*** Data listing Section Begins ***

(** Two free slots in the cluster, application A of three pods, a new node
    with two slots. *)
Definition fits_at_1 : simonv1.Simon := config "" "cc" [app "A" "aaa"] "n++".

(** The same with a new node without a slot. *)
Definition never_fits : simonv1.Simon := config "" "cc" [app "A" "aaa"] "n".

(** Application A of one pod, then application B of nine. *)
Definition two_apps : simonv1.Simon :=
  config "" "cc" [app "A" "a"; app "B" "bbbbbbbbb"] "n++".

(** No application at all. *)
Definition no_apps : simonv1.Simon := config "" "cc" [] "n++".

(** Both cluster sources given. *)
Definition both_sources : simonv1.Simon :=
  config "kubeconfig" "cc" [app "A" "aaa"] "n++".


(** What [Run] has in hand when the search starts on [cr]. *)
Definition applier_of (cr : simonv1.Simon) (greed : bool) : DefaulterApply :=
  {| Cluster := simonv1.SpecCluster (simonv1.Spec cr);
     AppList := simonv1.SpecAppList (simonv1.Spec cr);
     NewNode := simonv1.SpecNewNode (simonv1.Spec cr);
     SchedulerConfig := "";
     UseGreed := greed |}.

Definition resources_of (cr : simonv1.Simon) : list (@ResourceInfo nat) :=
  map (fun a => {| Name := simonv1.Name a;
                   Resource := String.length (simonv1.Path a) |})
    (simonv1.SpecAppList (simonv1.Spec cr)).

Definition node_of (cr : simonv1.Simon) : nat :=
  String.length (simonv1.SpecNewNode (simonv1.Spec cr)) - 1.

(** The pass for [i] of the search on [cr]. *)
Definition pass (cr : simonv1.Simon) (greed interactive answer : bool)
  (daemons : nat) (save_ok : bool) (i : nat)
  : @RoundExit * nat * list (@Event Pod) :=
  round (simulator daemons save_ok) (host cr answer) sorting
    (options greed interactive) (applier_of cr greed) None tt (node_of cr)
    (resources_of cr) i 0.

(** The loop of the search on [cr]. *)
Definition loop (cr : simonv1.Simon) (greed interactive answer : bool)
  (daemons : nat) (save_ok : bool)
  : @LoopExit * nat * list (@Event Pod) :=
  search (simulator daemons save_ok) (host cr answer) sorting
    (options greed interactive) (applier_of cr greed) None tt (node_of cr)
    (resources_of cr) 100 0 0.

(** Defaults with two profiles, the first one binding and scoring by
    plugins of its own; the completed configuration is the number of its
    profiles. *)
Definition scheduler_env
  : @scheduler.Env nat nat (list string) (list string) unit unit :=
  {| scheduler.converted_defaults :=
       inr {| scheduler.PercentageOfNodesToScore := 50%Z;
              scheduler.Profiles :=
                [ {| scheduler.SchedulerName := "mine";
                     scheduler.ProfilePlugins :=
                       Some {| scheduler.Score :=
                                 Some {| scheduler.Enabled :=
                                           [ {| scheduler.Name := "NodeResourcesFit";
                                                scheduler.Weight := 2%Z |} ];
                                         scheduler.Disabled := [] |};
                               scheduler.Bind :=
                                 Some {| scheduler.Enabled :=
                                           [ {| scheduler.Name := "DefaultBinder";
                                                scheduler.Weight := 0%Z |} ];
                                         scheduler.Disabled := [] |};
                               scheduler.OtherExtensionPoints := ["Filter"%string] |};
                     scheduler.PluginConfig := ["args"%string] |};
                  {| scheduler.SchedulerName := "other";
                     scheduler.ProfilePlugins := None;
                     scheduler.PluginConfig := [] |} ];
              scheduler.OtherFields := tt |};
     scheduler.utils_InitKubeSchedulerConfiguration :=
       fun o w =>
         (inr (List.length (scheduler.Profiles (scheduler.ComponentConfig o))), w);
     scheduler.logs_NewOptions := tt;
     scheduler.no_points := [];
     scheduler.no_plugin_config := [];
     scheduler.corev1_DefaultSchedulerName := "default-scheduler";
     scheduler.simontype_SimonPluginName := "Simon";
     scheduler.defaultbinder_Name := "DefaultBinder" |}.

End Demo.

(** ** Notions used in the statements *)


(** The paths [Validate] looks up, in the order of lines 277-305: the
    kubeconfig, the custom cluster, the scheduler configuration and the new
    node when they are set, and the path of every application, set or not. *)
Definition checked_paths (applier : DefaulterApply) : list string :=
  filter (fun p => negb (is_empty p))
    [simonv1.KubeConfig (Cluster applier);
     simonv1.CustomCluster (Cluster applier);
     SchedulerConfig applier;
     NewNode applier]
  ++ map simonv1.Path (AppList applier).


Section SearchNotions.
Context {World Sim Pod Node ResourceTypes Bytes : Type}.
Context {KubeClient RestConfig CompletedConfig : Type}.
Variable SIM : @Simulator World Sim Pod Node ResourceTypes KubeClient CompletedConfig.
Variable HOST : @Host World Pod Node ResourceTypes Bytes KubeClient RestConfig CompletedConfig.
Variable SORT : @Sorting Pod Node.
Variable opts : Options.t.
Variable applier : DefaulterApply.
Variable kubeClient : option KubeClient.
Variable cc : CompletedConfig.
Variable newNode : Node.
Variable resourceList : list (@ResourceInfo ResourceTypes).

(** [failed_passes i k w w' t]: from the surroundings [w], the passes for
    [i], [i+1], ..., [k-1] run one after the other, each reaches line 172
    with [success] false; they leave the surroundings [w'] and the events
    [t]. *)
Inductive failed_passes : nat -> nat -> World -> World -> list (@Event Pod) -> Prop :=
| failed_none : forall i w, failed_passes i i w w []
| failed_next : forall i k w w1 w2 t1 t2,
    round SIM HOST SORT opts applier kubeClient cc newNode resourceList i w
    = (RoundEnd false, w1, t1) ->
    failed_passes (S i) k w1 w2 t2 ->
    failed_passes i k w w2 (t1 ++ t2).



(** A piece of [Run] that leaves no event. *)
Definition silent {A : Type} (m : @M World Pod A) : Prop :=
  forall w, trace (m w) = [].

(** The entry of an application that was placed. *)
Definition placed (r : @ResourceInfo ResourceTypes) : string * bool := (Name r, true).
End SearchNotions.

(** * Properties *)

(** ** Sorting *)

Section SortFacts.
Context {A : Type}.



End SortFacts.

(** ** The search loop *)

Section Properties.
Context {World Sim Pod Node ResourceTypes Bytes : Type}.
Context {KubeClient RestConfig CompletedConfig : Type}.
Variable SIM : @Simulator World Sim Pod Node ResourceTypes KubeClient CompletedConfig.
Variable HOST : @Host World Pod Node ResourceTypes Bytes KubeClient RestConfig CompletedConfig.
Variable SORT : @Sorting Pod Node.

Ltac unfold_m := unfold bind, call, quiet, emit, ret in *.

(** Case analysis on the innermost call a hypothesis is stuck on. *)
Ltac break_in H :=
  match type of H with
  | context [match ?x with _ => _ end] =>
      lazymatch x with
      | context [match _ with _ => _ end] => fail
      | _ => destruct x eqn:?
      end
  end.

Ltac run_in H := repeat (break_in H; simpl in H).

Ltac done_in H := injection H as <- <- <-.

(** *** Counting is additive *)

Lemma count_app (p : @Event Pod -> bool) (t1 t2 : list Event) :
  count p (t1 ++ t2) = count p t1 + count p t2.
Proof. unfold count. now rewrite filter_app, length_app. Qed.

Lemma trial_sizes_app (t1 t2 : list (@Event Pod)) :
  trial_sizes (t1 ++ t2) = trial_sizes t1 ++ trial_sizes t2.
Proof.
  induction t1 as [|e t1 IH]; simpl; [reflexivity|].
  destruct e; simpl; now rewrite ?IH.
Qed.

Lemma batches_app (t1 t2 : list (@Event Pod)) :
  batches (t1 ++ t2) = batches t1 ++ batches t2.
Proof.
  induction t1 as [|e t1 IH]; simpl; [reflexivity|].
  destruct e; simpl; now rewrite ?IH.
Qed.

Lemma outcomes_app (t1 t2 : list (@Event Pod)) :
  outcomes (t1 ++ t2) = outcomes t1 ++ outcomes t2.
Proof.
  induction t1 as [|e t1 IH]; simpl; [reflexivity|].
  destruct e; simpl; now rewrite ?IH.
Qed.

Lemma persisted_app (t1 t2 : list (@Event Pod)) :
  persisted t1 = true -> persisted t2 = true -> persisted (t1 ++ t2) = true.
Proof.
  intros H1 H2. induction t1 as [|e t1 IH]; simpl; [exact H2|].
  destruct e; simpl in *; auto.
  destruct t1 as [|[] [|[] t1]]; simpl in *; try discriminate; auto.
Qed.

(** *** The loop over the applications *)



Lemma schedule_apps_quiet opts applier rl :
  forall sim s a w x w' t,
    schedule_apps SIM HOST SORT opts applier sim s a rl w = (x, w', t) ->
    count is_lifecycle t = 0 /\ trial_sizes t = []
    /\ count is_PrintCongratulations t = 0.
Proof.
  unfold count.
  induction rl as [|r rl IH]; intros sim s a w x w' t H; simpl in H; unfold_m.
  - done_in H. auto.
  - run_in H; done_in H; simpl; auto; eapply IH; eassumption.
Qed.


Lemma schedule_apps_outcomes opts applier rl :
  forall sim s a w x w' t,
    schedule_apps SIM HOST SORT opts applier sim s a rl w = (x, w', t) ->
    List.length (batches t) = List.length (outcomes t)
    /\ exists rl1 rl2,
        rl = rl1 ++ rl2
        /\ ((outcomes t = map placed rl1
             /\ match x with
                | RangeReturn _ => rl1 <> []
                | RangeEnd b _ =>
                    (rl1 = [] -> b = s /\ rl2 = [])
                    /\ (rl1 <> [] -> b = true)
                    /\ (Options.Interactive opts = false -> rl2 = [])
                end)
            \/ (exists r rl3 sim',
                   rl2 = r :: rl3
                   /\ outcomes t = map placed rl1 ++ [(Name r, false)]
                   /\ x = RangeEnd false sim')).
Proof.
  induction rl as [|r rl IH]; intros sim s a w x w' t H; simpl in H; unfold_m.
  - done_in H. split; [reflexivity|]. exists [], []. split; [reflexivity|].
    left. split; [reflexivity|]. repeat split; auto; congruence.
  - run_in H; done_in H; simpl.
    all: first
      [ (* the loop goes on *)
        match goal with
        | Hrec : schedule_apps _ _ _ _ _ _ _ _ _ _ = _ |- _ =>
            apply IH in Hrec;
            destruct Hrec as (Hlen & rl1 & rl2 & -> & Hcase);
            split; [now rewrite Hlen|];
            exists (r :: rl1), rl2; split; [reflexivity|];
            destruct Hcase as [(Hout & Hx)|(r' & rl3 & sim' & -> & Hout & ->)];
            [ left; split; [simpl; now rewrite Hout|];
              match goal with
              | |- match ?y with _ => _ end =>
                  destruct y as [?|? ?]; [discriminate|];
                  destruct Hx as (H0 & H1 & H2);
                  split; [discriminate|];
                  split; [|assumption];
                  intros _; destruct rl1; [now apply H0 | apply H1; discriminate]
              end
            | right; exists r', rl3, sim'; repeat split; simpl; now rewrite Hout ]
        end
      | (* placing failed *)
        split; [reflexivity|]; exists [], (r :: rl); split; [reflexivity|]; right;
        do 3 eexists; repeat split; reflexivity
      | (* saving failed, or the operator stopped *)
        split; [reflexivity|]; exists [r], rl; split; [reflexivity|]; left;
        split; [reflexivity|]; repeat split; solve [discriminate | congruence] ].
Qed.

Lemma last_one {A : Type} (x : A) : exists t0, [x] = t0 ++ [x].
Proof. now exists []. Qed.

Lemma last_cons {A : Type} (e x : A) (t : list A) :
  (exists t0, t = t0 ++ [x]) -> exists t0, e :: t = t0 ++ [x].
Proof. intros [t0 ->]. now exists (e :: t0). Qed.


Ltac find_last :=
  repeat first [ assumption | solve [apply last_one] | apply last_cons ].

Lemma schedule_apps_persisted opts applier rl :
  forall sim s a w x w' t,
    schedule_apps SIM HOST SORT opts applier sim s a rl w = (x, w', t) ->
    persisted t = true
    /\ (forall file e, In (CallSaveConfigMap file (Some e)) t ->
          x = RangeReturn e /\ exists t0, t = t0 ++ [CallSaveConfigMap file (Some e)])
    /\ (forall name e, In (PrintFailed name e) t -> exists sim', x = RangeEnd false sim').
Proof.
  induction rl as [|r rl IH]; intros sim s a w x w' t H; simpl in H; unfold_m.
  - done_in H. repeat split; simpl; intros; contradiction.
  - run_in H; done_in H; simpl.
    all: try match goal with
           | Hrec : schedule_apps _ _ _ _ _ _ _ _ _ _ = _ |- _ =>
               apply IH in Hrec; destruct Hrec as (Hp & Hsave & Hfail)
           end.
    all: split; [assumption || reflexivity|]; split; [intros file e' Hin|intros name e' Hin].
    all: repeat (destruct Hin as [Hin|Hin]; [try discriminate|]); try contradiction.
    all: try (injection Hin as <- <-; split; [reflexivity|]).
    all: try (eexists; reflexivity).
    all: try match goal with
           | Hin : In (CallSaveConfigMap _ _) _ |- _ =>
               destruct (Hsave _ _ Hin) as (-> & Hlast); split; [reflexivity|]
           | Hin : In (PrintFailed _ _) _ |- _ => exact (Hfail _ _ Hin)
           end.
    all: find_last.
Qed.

*** Data listing Section Ends ***
*** Data listing Section Begins ***

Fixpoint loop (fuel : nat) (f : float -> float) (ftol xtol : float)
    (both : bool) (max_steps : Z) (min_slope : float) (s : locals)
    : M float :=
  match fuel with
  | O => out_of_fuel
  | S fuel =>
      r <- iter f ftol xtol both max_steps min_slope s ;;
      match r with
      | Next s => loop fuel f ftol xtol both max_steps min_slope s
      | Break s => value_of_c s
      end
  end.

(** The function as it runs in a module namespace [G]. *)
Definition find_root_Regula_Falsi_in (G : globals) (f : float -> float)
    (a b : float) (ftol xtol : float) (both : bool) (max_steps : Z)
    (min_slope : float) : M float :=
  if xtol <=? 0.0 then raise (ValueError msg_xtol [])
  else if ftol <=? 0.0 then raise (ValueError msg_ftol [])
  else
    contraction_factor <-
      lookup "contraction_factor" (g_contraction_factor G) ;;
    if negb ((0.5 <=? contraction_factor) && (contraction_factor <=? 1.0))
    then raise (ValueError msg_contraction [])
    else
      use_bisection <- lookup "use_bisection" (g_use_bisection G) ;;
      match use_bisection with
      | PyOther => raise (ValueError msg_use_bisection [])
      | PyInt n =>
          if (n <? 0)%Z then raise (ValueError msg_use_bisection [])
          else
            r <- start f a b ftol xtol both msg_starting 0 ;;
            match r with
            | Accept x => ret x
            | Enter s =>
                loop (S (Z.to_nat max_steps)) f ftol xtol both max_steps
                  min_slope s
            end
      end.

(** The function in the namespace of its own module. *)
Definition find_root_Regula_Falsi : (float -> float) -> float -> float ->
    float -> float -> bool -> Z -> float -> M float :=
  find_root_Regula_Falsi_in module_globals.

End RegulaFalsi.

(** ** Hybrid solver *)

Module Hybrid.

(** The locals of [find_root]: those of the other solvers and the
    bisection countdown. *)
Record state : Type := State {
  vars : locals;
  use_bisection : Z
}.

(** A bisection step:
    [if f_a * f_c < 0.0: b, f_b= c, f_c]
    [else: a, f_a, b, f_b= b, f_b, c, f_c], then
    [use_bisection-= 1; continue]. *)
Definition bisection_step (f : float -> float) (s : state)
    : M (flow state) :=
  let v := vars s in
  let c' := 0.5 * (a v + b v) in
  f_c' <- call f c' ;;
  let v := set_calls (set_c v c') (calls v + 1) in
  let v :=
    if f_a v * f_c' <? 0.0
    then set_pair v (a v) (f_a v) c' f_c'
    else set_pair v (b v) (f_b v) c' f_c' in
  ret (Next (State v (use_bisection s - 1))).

*** Data listing Section Ends ***

Exercise aim -> All lines above from the one holding "Variable resourceList : list" to the one holding "count p (t1", inclusive, are to be copied exactly; no other line is wanted.

Final answer ->
Variable resourceList : list (@ResourceInfo ResourceTypes).

(** [failed_passes i k w w' t]: from the surroundings [w], the passes for
    [i], [i+1], ..., [k-1] run one after the other, each reaches line 172
    with [success] false; they leave the surroundings [w'] and the events
    [t]. *)
Inductive failed_passes : nat -> nat -> World -> World -> list (@Event Pod) -> Prop :=
| failed_none : forall i w, failed_passes i i w w []
| failed_next : forall i k w w1 w2 t1 t2,
    round SIM HOST SORT opts applier kubeClient cc newNode resourceList i w
    = (RoundEnd false, w1, t1) ->
    failed_passes (S i) k w1 w2 t2 ->
    failed_passes i k w w2 (t1 ++ t2).



(** A piece of [Run] that leaves no event. *)
Definition silent {A : Type} (m : @M World Pod A) : Prop :=
  forall w, trace (m w) = [].

(** The entry of an application that was placed. *)
Definition placed (r : @ResourceInfo ResourceTypes) : string * bool := (Name r, true).
End SearchNotions.

(** * Properties *)

(** ** Sorting *)

Section SortFacts.
Context {A : Type}.



End SortFacts.

(** ** The search loop *)

Section Properties.
Context {World Sim Pod Node ResourceTypes Bytes : Type}.
Context {KubeClient RestConfig CompletedConfig : Type}.
Variable SIM : @Simulator World Sim Pod Node ResourceTypes KubeClient CompletedConfig.
Variable HOST : @Host World Pod Node ResourceTypes Bytes KubeClient RestConfig CompletedConfig.
Variable SORT : @Sorting Pod Node.

Ltac unfold_m := unfold bind, call, quiet, emit, ret in *.

(** Case analysis on the innermost call a hypothesis is stuck on. *)
Ltac break_in H :=
  match type of H with
  | context [match ?x with _ => _ end] =>
      lazymatch x with
      | context [match _ with _ => _ end] => fail
      | _ => destruct x eqn:?
      end
  end.

Ltac run_in H := repeat (break_in H; simpl in H).

Ltac done_in H := injection H as <- <- <-.

(** *** Counting is additive *)

Lemma count_app (p : @Event Pod -> bool) (t1 t2 : list Event) :
  count p (t1 ++ t2) = count p t1 + count p t2.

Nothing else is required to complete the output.